What the exercise asks: Work through the data below and copy out every line where "then" is found.

Source information:
(** The requested lifetime of a token, within the seconds a Go duration can
    hold, is accepted exactly from 60 to 86400 and then taken as it is (0 means
    an hour). Beyond, the product with a second wraps around before it is
    checked: every 2^55 seconds the same numbers are accepted again. *)
Theorem token_ttl_wraps n k :
  ((- max_seconds ≤ n ≤ max_seconds)%Z → n ≠ 0%Z →
     token_ttl n = if bool_decide (60 ≤ n ≤ 86400)%Z then Some (n * Second)%Z else None) ∧
  (n ≠ 0%Z → (n + k * 2 ^ 55)%Z ≠ 0%Z → token_ttl (n + k * 2 ^ 55) = token_ttl n) ∧
  (in_int64 (3600 + 2 ^ 55) ∧ token_ttl (3600 + 2 ^ 55) = Some Hour ∧ token_ttl 0 = Some Hour).
Proof.
  unfold token_ttl, enrollTokenMinTTL, enrollTokenMaxTTL. split_and!.
  - intros Hn H0. rewrite (proj2 (Z.eqb_neq n 0)), seconds_id by done.
    unfold Hour, Minute, Second in *.
    destruct (Z.ltb_spec (n * 10 ^ 9) (60 * 10 ^ 9)),
      (Z.ltb_spec (24 * (60 * (60 * 10 ^ 9))) (n * 10 ^ 9));
      case_bool_decide; cbn [orb]; try done; try (exfalso; lia).
  - intros H0 Hk. rewrite !(proj2 (Z.eqb_neq _ 0)) by done. by rewrite seconds_period.
  - vm_compute. split; discriminate.
  - reflexivity.
  - reflexivity.
Qed.

(** ** The page of an audit query *)
Section audit_page.
Context `{Crypto} `{Encodings} `{MapOrder}.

Response for this exercise:
    hold, is accepted exactly from 60 to 86400 and then taken as it is (0 means
     token_ttl n = if bool_decide (60 ≤ n ≤ 86400)%Z then Some (n * Second)%Z else None) ∧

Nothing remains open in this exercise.